------ PROVIDED MATERIAL

(** An error of the server is not reported: the bytes count as written. *)
Theorem write_errors_ignored v n p w xfered x s pc u f c m :
  cinv s pc u f -> runs s pc c -> u p = Held -> pg_vnode (page s p) = Some v -> xfered <> w -> x_total x = n ->
  exists y, write_answered v n p w xfered x (mkFio s m) = Ok (IoDone (RVal n) (x_off x), y).
Proof using All.
  intros Hi Hc Hu Hv Hne Hn. destruct (bwrite_written_failed ps_pos pr_inj pr_list s pc u f f c p v w xfered Hi Hc Hu Hv Hne) as (s1 & Hr & _); [done|].
  eexists. rw /write_answered {1}/mbind {1}/M_bind (on_cache_run _ s m (RVal (-1)) s1) // /write_turn Hn Z.ltb_irrefl. reflexivity.
Qed.
(** A fault in the buffer ends the call with the page still in use, for ever. *)
Theorem read_fault_keeps_page p n x s m k :
  uaccess (x_buf x) (nbytes_xfer n x) = Some k ->
  exists m', read_page false p n x (mkFio s m) = Ok (None, mkFio s m').
Proof using All.
  intros Hk. eexists. rw /read_page {1}/mbind {1}/M_bind (on_cache_run _ s m (page s p) s) // {1}/mbind {1}/M_bind /copyout Hk. reflexivity.
Qed.
End protocol.

(** ** Witnesses: the file of [CacheSample] has 6 bytes, 10 to 15 *)
Module IoSample.
Definition consts : IoConsts := {| uaccess := fun _ _ => None; to_off_t := fun z => z |}.
Definition mem (a : Z) : Z := a + 1.
Definition result {A S} (d : A) (o : outcome (A * S)) : A := match o with Ok (a, _) => a | _ => d end.
Definition final {A} (d : fio) (o : outcome (A * fio)) : fio := match o with Ok (_, s) => s | _ => d end.
End IoSample.
Import Sample CacheSample IoSample.
#[local] Existing Instance plain_threads.
#[local] Existing Instance CacheSample.consts.
#[local] Existing Instance IoSample.consts.

Definition start : fio := mkFio state mem.
Definition read1 : fio := final start (read_from_file 0 100 10 4 false start).
Definition read2 : fio := final start (read_answered false 0 2 1 2 (fun i => i + 14) (mkIox 100 4 0) read1).
Lemma read_start : read_from_file 0 100 10 4 false start = Ok (IoReads 1 (mkIox 100 4 0), read1).
Proof. by vm_compute. Qed.
Lemma read_step : rstep false 0 2 (mkW (fcache read1) pc0 (after (IoReads 1 (mkIox 100 4 0)) uses) file, umem read1, IoReads 1 (mkIox 100 4 0))
  (mkW (fcache read2) pc0 (after (IoDone (RVal 2) 6) (<[1%nat := Free]> (after (IoReads 1 (mkIox 100 4 0)) uses))) file, umem read2, IoDone (RVal 2) 6).
Proof.
  apply (r_answer false 0 2 (fcache read1) pc0 _ file 0 (umem read1) 1 (mkIox 100 4 0) 2 (fun i => i + 14) (IoDone (RVal 2) 6) read2).
  - apply sample_runs_cache. by vm_compute.
  - split; [simpl; lia|]. simpl. intros i Hi. assert (i = 0 \/ i = 1 \/ i = 2 \/ i = 3) as [->|[->|[->| ->]]] by lia; by vm_compute.
  - by vm_compute.
Qed.
Lemma read_from_file_correct_witness :
  read_from_file 0 100 10 4 false start = Ok (IoReads 1 (mkIox 100 4 0), read1) /\ umem read2 100 = 14 /\ umem read2 101 = 15 /\ umem read2 102 = 103.
Proof.
  destruct (read_from_file_correct sample_size sample_pr_inj sample_pr_list false 0 100 10 4 state pc0 uses file 0 mem sample_cinv) as (o & y & Hr & Hall);
    [by apply sample_runs_cache|lia|lia|simpl; lia|by right|].
  pose proof (eq_trans (eq_sym Hr) read_start) as E. injection E as -> ->.
  destruct (Hall _ _ _ (rtc_once _ _ read_step)) as (_ & Hd & _). destruct (Hd _ _ eq_refl) as (k & _ & Ek & Hm & _). assert (k = 2) as -> by lia.
  split; [exact read_start|]. split; [|split]; rewrite Hm; vm_compute; reflexivity.
Defined.

Definition write1 : fio := final start (write_to_file 0 50 1 5 start).
Definition write2 : fio := final start (write_read 0 1 1 2 (fun i => i + 14) (mkIox 50 5 0) write1).
Definition write3 : fio := final start (write_answered 0 1 1 2 2 (mkIox 51 6 1) write2).
Definition file' (v : nat) (i : Z) : Z := if (v =? 0)%nat && (i =? 5) then 51 else file v i.
Definition used1 : nat -> use := after (IoReads 1 (mkIox 50 5 0)) uses.
Definition used2 : nat -> use := after (IoWrites 1 2 (mkIox 51 6 1)) (<[1%nat := Free]> used1).
Definition used3 : nat -> use := after (IoDone (RVal 1) 6) (<[1%nat := Free]> used2).
Lemma write_start : write_to_file 0 50 1 5 start = Ok (IoReads 1 (mkIox 50 5 0), write1).
Proof. by vm_compute. Qed.
Lemma write_step1 : wstep 0 1 mem (mkW (fcache write1) pc0 used1 file, IoReads 1 (mkIox 50 5 0)) (mkW (fcache write2) pc0 used2 file, IoWrites 1 2 (mkIox 51 6 1)).
Proof.
  apply (w_read 0 1 mem (fcache write1) pc0 used1 file 0 1 (mkIox 50 5 0) 2 (fun i => i + 14) (IoWrites 1 2 (mkIox 51 6 1)) write2).
  - apply sample_runs_cache. by vm_compute.
  - split; [simpl; lia|]. simpl. intros i Hi. assert (i = 0 \/ i = 1 \/ i = 2 \/ i = 3) as [->|[->|[->| ->]]] by lia; by vm_compute.
  - by vm_compute.
Qed.
Lemma write_step2 : wstep 0 1 mem (mkW (fcache write2) pc0 used2 file, IoWrites 1 2 (mkIox 51 6 1)) (mkW (fcache write3) pc0 used3 file', IoDone (RVal 1) 6).
Proof.
  apply (w_written 0 1 mem (fcache write2) pc0 used2 file file' 0 1 2 (mkIox 51 6 1) (IoDone (RVal 1) 6) write3).
  - apply sample_runs_cache. by vm_compute.
  - assert (file_offset (page (fcache write2) 1%nat) = 4) as E by (by vm_compute). split.
    + intros v i. rw /in_block E /file'. destruct (Nat.eqb_spec v 0), (Z.eqb_spec i 5); simpl; try done. intros Hno. exfalso. apply Hno. split; [done|lia].
    + intros i Hi. assert (i = 0 \/ i = 1) as [->| ->] by lia; by vm_compute.
  - by vm_compute.
Qed.
Lemma write_steps : rtc (wstep 0 1 mem) (mkW (fcache write1) pc0 (after (IoReads 1 (mkIox 50 5 0)) uses) file, IoReads 1 (mkIox 50 5 0)) (mkW (fcache write3) pc0 used3 file', IoDone (RVal 1) 6).
Proof. exact (rtc_l _ _ _ _ write_step1 (rtc_once _ _ write_step2)). Qed.
Lemma sample_tail i : vn_size state 0%nat <= i -> file 0%nat i = 0.
Proof. simpl. intros Hi. rw /file. destruct (Z.leb_spec 0 i), (Z.ltb_spec i 6); simpl; lia. Qed.
Lemma write_to_file_correct_witness :
  write_to_file 0 50 1 5 start = Ok (IoReads 1 (mkIox 50 5 0), write1) /\ forall i, file' 0 i = put_bytes 5 1 mem 50 (file 0) i.
Proof.
  destruct (write_to_file_correct sample_size sample_pr_inj sample_pr_list 0 50 1 5 state pc0 uses file 0 mem sample_cinv) as (o & y & Hr & Hall);
    [by apply sample_runs_cache|lia|lia|reflexivity|simpl; lia|exact sample_tail|reflexivity|reflexivity|].
  pose proof (eq_trans (eq_sym Hr) write_start) as E. injection E as -> ->. split; [exact write_start|].
  destruct (Hall _ _ write_steps) as (_ & Hd & _). destruct (Hd _ _ eq_refl) as (_ & _ & Hf & _). exact Hf.
Defined.
(** The other threads are told to exit, and the caller waits to be alone: the
    test at the end of [do_kill_other_threads_and_wait]. [do_kill_thread], which
    should kill them, does nothing. *)
Definition do_kill_other_threads (t : nat) : PM unit :=
  p ← gets (fun s => t_process (thr s t));
  l ← gets (fun s => thread_list s p);
  mfor l (fun u => if decide (u = t) then mret tt else upd_thr u (fun x => x <| t_detached := true |>)).
(** [true]: the thread sleeps, and tests again when it runs. *)
Definition wait_for_threads (t : nat) : PM bool :=
  p ← gets (fun s => t_process (thr s t));
  l ← gets (fun s => thread_list s p);
  if decide (head l <> Some t /\ last l <> Some t) then _ ← on_psch (TaskSleep (thread_list_rendez p)); mret true else mret false.

(** [sys_exit]; [true]: the thread sleeps, and goes on with [exit_alone] when
    it runs again. Futexes, descriptors and memory are given up in between. *)
Definition exit_alone (t : nat) : PM bool :=
  b ← wait_for_threads t;
  if (b : bool) then mret true
  else
    p ← gets (fun s => t_process (thr s t));
    _ ← upd_prc p (fun x => x <| p_pgid := INVALID_PGID |>);
    _ ← detach_child_processes p;
    _ ← do_exit_thread t 0;
    mret false.
Definition sys_exit (t : nat) (status : Z) : PM bool :=
  p ← gets (fun s => t_process (thr s t));
  x ← gets (fun s => prc s p);
  _ ← kassert (bool_decide (p_parent x <> None));
  if exit_in_progress x then _ ← do_exit_thread t 0; mret false
  else
    _ ← upd_prc p (fun x => x <| p_exit_status := status |> <| exit_in_progress := true |>);
    _ ← do_kill_other_threads t;
    exit_alone t.

(** ** Threads *)
Definition init_thread (t p : nat) (tid : Z) (detached : bool) : PM unit :=
  _ ← on_psch (InitRendez (thread_rendez t));
  _ ← on_threads p (dl_add_tail t);
  _ ← upd_thr t (fun _ => mkThr p tid detached 0 None);
  on_psch (upd_th t (fun x => x <| state := THREAD_STATE_INIT |> <| blocking_rendez := None |> <| intr_flags := 0 |> <| event_mask := 0 |> <| pending_events := 0 |>)).
(** [memset(thread, 0, sizeof *thread)] *)
Definition clear_thread (t : nat) : PM unit := _ ← upd_thr t (fun _ => zero_Thr); on_psch (upd_th t (fun _ => zero_Thread)).
Definition alloc_thread_struct : PM (option nat) :=
  l ← gets free_thread_list;
  match l with
  | [] => mret None
  | t :: _ => _ ← on_free_threads dl_rem_head; _ ← clear_thread t; mret (Some t)
  end.
Definition free_thread_struct (t : nat) : PM unit := _ ← clear_thread t; on_free_threads (dl_add_tail t).
Definition free_thread (t : nat) : PM unit :=
  x ← gets (fun s => thr s t);
  _ ← on_ptab (pt_free (t_tid x));
  free_thread_struct t.
(** The first thread of a new process; [stack]: there is a page for its stack. *)
Definition fork_thread (p old : nat) (stack : bool) : PM (option nat) :=
  o ← alloc_thread_struct;
  match o with
  | None => mret None
  | Some t =>
    r ← on_ptab (pt_alloc (OwnThread t));
    match r with
    | RErr _ => _ ← free_thread_struct t; mret None
    | RVal v =>
      if stack then
        _ ← init_thread t p v true;
        y ← gets (fun s => th (psch s) old);
        _ ← on_psch (upd_th t (fun x => dup_schedparams x y));
        mret (Some t)
      else _ ← on_ptab (pt_free v); _ ← free_thread_struct t; mret None
    end
  end.
Definition do_create_thread (p : nat) (pol : policy) (prio : Z) (detached stack : bool) : PM (option nat) :=
  o ← alloc_thread_struct;
  match o with
  | None => mret None
  | Some t =>
    r ← on_ptab (pt_alloc (OwnThread t));
    match r with
    | RErr _ => _ ← free_thread_struct t; mret None
    | RVal v =>
      if stack then
        _ ← init_thread t p v detached;
        x ← gets (fun s => th (psch s) t);
        y ← lift (init_schedparams x pol prio);
        _ ← on_psch (upd_th t (fun _ => y));
        mret (Some t)
      else _ ← on_ptab (pt_free v); _ ← free_thread_struct t; mret None
    end
  end.
(** [as_ok]: the address space could be made. A NULL thread is started, too. *)
Definition do_create_process (c : nat) (as_ok stack : bool) : PM (option nat) :=
  p ← gets (fun s => t_process (thr s c));
  o ← alloc_process (Some p);
  match o with
  | None => mret None
  | Some n =>
    if negb as_ok then _ ← free_process n; mret None
    else
      _ ← upd_prc n (fun y => y <| p_pgid := INVALID_PGID |>);
      o ← do_create_thread n SCHED_RR 16 false stack;
      match o with
      | None => _ ← upd_prc n (fun y => y <| p_pgid := INVALID_PGID |>); _ ← free_process n; fault
      | Some t => _ ← on_psch (thread_start t); mret (Some n)
      end
  end.
(** [as_ok]: the address space could be copied. *)
Definition sys_fork (c : nat) (as_ok stack : bool) : PM ret :=
  p ← gets (fun s => t_process (thr s c));
  o ← alloc_process (Some p);
  match o with
  | None => mret (RErr ENOMEM)
  | Some n =>
    if negb as_ok then _ ← free_process n; mret (RErr ENOMEM)
    else
      x ← gets (fun s => prc s p);
      _ ← upd_prc n (fun y => y <| p_pgid := p_pgid x |>);
      o ← fork_thread n c stack;
      match o with
      | None => _ ← upd_prc n (fun y => y <| p_pgid := INVALID_PGID |>); _ ← free_process n; mret (RErr ENOMEM)
      | Some t => _ ← on_psch (thread_start t); v ← gets (fun s => p_pid (prc s n)); mret (RVal v)
      end
  end.
(** [true]: the thread sleeps. *)
Definition join_loop (c t : nat) : PM (option Z) :=
  p ← gets (fun s => t_process (thr s c));
  e ← gets (fun s => bool_decide (state (th (psch s) t) = THREAD_STATE_EXITED));
  if (e : bool) then
    _ ← on_threads p (dl_rem t);
    x ← gets (fun s => thr s t);
    _ ← free_thread t;
    mret (Some (t_exit_status x))
  else _ ← on_psch (TaskSleep (thread_list_rendez p)); mret None.
Inductive joined : Type := JReturns (r : ret) (st : option Z) | JSleeps.
Definition do_join_thread (c t : nat) : PM joined :=
  x ← gets (fun s => thr s c);
  y ← gets (fun s => thr s t);
  if decide (joiner_thread x = Some t) then mret (JReturns (RErr EDEADLK) None)
  else
    match joiner_thread y with
    | Some _ => mret (JReturns (RErr EBUSY) None)
    | None =>
      _ ← upd_thr t (fun x => x <| joiner_thread := Some c |>);
      o ← join_loop c t;
      mret (match o with Some v => JReturns (RVal 0) (Some v) | None => JSleeps end)
    end.
(** A turn of the thread that frees the others; [true]: it sleeps. *)
Definition thread_reaper_task : PM bool :=
  l ← gets thread_reaper_detached_thread_list;
  match l with
  | [] => _ ← on_psch (TaskSleep thread_reaper_rendez); mret true
  | t :: _ =>
    _ ← on_reaper dl_rem_head;
    p ← gets (fun s => t_process (thr s t));
    _ ← free_thread t;
    _ ← on_psch (TaskWakeupAll (thread_list_rendez p));
    mret false
  end.
End ops.
(* ===== verification/ProcThms.v ===== *)
(** * ProcThms: fork, exit and wait

    Processes of one thread each, and the threads of the root process, as a
    step system over the scheduler: it implements a table of pids with their
    parents and exit statuses, and no thread sleeps in [sys_waitpid] while
    there is a child that it could collect. What the code does with processes
    of several threads is at the end. *)

From S2P Require Import Prelude Sched SchedQueue Bkl BklSteps Event EventThms Frames Proc ProcInv ProcFork.
Local Open Scope Z_scope.
Local Open Scope kernel_scope.

Section protocol.
Context {T : Type} `{PidTable T, Apart}.
Implicit Types (s : procs T) (p q ch c t : nat) (pc : nat -> loc) (w : nat -> Z).

(** ** Waiting *)

(** The children [sys_waitpid] with the argument [pid] asks for. *)
Definition matches s q (pid : Z) ch : Prop :=
  if 0 <? pid then pt_get (ptab s) pid = Some (OwnProc ch)
  else if pid =? 0 then p_pgid (prc s ch) = p_pgid (prc s q)
  else if pid =? -1 then True
  else p_pgid (prc s ch) = - pid.
Definition exited s ch : Prop := p_state (prc s ch) = PROC_STATE_EXITED.
#[local] Instance exited_dec s ch : Decision (exited s ch).
Proof using Type. rw /exited. apply _. Defined.
(** There are such children, and none has exited. *)
Definition waiting s q pid : Prop :=
  (forall ch, ch ∈ child_list s q -> matches s q pid ch -> ~ exited s ch) /\
  ((exists ch, ch ∈ child_list s q /\ matches s q pid ch) \/ q = root_process /\ pid = -1).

------------

**WHAT NEEDS TO BE DONE**
Check each line of the records for "children" and copy the ones that contain it.

**ANSWER BELOW**
(** The children [sys_waitpid] with the argument [pid] asks for. *)
(** There are such children, and none has exited. *)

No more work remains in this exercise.